== What you should do ==
Among the entries that follow, the required portion opens with the line containing "(* ===== verification/TpccTx.v ===== *)" and closes with the line containing "(** [if( call ) goto sqlerr;] *)". Give that portion again exactly, and nothing else.

Saved entries:
-*-*-

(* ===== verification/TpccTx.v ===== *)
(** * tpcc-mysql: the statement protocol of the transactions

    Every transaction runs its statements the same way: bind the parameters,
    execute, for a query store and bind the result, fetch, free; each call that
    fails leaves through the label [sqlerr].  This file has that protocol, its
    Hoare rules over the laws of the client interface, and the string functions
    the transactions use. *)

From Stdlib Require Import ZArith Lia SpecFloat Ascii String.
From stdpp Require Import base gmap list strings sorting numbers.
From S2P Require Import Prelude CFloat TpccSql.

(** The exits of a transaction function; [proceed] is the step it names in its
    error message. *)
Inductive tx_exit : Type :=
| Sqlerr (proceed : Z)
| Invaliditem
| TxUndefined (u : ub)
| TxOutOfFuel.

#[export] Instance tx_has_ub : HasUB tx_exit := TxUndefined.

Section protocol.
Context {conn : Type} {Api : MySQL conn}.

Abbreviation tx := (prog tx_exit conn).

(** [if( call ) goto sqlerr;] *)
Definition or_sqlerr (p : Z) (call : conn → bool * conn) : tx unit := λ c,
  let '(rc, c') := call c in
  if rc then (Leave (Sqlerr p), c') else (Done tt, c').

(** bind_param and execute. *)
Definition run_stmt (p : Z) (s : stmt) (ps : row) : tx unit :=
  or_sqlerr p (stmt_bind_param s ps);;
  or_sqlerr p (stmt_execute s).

-*-*-

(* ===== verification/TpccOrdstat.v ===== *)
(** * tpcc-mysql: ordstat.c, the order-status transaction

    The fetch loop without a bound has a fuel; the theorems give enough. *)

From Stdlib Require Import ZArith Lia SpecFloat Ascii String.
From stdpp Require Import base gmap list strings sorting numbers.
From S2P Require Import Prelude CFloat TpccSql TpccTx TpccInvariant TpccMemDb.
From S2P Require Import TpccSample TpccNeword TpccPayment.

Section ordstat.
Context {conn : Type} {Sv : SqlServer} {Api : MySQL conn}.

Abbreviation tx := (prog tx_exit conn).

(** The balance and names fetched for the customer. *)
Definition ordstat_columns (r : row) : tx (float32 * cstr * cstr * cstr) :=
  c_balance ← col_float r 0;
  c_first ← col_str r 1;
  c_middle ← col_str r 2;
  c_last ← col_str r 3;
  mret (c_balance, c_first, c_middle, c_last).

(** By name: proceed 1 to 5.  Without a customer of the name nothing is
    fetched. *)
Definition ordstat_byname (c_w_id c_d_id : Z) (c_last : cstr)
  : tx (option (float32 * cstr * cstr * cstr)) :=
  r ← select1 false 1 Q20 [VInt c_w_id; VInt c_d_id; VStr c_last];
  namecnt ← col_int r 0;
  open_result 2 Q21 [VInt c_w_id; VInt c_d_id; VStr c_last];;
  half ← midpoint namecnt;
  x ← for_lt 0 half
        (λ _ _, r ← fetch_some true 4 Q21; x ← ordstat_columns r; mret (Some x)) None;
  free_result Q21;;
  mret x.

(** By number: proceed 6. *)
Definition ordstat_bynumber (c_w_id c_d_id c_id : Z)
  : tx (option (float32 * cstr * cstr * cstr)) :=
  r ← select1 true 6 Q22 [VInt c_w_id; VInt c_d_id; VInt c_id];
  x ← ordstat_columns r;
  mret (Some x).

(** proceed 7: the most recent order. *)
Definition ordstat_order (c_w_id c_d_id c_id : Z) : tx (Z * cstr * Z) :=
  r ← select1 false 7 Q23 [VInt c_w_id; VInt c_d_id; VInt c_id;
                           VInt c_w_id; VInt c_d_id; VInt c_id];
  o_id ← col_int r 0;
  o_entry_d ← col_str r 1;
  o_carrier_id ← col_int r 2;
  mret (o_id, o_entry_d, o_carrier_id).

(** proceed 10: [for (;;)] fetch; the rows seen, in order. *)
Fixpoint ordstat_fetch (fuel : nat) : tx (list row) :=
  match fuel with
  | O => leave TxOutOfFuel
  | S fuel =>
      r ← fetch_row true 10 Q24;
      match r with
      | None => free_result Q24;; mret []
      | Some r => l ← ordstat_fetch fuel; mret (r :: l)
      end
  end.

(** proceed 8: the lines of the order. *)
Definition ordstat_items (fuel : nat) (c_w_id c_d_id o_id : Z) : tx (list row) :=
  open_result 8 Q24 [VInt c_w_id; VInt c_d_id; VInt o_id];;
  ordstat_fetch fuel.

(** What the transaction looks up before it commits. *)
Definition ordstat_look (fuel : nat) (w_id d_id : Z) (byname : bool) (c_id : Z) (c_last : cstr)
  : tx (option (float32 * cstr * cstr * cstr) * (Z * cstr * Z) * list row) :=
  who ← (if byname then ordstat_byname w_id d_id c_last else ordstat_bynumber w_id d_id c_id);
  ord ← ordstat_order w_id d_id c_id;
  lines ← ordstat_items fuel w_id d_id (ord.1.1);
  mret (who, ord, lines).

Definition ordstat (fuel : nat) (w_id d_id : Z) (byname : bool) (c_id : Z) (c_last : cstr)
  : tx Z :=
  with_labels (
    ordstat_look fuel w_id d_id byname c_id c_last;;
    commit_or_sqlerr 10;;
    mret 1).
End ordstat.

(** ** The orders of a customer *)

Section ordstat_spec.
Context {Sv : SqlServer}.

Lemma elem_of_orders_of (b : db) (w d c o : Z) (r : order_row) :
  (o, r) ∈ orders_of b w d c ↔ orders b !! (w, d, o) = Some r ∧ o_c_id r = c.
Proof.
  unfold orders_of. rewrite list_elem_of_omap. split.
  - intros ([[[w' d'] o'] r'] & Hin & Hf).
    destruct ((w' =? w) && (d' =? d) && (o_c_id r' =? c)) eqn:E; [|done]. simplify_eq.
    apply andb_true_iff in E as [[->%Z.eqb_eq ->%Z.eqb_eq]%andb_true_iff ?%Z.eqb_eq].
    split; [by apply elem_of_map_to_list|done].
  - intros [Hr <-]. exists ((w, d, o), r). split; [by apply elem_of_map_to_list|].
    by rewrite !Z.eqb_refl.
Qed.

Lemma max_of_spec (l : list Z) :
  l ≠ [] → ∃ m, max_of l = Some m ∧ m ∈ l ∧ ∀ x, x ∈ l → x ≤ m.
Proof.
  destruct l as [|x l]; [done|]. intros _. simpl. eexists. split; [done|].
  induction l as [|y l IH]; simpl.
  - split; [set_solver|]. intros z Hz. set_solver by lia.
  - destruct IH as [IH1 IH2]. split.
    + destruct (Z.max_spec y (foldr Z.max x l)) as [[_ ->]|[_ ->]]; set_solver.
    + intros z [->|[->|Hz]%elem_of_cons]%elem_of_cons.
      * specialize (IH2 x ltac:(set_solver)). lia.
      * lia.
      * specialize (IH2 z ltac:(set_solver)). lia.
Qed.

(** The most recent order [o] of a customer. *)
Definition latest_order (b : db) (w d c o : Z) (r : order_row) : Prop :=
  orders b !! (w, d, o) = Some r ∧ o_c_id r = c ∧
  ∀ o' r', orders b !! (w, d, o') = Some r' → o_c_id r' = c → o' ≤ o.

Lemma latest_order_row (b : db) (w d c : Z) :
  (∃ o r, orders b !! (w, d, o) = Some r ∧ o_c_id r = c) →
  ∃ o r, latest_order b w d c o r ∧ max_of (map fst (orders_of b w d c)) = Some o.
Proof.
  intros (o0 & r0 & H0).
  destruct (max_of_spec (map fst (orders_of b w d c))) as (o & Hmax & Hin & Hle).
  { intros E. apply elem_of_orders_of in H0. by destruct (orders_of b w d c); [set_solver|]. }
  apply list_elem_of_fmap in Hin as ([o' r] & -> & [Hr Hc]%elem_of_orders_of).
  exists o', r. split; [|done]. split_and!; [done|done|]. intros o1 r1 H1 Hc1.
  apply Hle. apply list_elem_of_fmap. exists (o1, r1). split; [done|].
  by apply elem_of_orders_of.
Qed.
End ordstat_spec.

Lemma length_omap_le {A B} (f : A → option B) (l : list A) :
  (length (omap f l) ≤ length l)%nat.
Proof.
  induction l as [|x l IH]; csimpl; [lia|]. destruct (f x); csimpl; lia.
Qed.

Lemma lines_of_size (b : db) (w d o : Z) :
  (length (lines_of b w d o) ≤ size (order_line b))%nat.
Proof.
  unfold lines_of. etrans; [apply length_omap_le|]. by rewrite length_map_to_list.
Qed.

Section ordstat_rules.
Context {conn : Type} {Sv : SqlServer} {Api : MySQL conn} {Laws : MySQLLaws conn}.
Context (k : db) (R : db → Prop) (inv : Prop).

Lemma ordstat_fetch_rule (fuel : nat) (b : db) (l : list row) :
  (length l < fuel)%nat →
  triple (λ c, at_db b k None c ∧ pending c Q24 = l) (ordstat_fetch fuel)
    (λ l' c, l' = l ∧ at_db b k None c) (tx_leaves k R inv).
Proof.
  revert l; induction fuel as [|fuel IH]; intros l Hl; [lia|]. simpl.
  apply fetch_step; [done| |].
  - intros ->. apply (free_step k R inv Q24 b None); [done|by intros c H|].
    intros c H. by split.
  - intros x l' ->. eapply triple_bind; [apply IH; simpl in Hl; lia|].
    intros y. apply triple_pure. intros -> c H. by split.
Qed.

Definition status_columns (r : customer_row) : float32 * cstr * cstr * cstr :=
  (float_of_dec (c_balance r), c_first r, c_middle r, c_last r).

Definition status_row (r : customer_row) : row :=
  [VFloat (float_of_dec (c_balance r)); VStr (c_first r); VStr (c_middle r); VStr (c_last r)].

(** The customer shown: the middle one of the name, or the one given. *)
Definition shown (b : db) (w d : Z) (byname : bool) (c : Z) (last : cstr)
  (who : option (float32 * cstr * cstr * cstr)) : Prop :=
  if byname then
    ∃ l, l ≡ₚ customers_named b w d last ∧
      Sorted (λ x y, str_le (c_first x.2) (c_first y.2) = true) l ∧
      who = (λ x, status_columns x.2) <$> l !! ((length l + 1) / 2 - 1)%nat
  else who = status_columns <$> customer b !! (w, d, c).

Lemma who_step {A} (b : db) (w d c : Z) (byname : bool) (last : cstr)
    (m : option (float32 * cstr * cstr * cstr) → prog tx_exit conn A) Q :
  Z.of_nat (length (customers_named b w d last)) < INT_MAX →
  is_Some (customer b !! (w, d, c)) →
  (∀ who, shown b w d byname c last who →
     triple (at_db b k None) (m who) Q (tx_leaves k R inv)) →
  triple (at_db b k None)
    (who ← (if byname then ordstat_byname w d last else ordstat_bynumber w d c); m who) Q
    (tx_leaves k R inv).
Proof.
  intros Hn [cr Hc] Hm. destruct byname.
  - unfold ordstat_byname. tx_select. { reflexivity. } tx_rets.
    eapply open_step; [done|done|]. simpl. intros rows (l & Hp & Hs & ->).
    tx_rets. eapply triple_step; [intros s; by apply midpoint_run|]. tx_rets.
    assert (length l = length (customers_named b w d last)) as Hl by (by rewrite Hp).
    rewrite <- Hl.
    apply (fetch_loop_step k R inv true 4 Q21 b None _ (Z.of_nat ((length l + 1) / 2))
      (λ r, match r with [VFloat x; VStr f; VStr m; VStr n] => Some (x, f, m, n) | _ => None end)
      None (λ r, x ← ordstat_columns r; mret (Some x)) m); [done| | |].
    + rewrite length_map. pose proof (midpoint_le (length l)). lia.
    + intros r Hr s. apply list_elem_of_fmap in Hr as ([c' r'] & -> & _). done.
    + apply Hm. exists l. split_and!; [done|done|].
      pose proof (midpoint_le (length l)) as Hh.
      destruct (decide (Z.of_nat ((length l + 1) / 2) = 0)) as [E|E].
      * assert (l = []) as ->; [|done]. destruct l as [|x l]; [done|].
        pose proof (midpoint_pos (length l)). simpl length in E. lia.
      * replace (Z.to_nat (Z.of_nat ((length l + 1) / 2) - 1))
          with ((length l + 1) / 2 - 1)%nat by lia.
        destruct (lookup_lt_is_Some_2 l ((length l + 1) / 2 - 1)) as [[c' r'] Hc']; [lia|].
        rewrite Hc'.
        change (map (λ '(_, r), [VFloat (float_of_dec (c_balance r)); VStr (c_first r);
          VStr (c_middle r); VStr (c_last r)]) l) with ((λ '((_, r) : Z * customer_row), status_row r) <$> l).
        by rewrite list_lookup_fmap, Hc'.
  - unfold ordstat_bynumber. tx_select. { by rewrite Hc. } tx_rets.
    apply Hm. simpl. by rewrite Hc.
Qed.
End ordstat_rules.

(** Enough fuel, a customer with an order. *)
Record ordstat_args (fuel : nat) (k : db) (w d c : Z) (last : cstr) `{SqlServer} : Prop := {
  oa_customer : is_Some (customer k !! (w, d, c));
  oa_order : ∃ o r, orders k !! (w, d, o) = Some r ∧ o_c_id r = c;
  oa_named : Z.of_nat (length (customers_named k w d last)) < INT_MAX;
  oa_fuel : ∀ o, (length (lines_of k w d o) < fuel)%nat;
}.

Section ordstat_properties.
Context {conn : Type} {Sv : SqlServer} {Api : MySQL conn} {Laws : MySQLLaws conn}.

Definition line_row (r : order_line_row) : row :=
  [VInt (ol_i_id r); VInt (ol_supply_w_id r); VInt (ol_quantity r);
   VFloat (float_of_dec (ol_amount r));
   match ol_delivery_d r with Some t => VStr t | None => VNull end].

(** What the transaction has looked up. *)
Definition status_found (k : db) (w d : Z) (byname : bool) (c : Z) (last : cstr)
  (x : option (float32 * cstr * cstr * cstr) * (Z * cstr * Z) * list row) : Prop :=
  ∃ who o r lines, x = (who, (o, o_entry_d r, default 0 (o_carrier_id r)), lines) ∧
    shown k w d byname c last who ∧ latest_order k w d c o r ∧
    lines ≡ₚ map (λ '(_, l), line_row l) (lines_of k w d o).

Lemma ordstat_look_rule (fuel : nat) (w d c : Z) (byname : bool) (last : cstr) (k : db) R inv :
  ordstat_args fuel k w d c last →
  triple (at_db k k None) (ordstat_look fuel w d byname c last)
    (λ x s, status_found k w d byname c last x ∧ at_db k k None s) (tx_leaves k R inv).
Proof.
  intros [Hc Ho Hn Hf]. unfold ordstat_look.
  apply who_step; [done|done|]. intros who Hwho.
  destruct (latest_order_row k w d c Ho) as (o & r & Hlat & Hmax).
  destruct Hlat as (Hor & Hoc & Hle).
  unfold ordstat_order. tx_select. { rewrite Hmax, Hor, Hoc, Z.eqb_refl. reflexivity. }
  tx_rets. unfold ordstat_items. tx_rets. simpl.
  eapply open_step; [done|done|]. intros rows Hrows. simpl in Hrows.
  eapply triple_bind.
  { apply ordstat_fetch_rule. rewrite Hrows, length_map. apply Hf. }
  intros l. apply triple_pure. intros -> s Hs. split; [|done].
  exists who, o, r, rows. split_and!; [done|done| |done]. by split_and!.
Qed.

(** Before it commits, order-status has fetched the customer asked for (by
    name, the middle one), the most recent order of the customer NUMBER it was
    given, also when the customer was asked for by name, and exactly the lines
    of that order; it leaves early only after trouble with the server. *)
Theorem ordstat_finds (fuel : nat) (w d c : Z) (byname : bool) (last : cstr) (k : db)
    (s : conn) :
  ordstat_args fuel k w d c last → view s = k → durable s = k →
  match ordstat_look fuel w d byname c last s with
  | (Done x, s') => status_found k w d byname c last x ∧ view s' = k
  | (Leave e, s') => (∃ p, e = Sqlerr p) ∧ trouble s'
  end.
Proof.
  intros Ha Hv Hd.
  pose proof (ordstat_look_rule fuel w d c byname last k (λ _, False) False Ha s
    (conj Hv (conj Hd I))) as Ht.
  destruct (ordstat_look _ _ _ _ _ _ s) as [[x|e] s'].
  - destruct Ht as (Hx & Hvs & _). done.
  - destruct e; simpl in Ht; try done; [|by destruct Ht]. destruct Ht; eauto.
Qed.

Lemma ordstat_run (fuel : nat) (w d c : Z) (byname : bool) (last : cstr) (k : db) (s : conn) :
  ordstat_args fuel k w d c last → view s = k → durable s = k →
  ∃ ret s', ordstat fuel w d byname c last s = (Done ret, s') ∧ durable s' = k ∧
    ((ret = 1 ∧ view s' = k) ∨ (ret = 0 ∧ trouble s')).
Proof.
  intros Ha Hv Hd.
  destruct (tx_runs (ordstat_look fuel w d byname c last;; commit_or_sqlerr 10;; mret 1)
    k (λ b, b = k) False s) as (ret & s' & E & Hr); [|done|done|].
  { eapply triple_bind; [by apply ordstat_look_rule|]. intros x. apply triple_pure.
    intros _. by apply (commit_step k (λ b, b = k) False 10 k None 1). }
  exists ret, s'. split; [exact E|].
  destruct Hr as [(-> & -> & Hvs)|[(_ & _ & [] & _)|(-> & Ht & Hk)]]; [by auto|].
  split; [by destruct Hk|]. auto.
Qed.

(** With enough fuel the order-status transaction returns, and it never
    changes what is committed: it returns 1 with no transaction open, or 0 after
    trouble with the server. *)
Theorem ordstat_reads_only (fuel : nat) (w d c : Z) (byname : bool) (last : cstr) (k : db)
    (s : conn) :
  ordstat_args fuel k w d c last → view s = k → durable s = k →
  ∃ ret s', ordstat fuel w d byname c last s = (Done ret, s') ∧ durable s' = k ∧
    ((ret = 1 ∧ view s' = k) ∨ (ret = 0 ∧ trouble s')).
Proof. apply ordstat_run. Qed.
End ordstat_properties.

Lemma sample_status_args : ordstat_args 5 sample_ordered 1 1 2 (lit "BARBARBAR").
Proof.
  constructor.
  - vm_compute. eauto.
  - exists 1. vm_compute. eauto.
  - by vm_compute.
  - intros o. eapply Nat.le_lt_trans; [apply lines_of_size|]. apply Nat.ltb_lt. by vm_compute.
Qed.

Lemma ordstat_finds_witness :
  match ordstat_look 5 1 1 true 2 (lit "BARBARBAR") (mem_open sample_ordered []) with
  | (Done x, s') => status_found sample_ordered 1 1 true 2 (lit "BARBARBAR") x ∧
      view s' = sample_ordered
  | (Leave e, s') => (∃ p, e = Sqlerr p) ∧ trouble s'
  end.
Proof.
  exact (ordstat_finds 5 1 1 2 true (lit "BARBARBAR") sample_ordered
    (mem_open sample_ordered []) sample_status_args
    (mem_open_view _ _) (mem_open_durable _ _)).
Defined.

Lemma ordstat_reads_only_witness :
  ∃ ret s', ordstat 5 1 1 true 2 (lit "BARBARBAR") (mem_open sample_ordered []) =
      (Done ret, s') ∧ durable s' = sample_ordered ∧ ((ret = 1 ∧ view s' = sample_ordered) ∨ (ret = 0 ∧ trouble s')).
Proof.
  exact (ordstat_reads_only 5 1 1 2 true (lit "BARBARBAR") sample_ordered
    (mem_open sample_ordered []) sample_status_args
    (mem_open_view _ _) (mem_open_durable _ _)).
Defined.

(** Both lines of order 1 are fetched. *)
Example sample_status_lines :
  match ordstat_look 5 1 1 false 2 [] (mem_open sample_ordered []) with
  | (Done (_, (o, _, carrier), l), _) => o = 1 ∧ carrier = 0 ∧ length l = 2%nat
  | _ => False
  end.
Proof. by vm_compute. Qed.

-*-*-

== Exercise result ==
(* ===== verification/TpccTx.v ===== *)
(** * tpcc-mysql: the statement protocol of the transactions

    Every transaction runs its statements the same way: bind the parameters,
    execute, for a query store and bind the result, fetch, free; each call that
    fails leaves through the label [sqlerr].  This file has that protocol, its
    Hoare rules over the laws of the client interface, and the string functions
    the transactions use. *)

From Stdlib Require Import ZArith Lia SpecFloat Ascii String.
From stdpp Require Import base gmap list strings sorting numbers.
From S2P Require Import Prelude CFloat TpccSql.

(** The exits of a transaction function; [proceed] is the step it names in its
    error message. *)
Inductive tx_exit : Type :=
| Sqlerr (proceed : Z)
| Invaliditem
| TxUndefined (u : ub)
| TxOutOfFuel.

#[export] Instance tx_has_ub : HasUB tx_exit := TxUndefined.

Section protocol.
Context {conn : Type} {Api : MySQL conn}.

Abbreviation tx := (prog tx_exit conn).

(** [if( call ) goto sqlerr;] *)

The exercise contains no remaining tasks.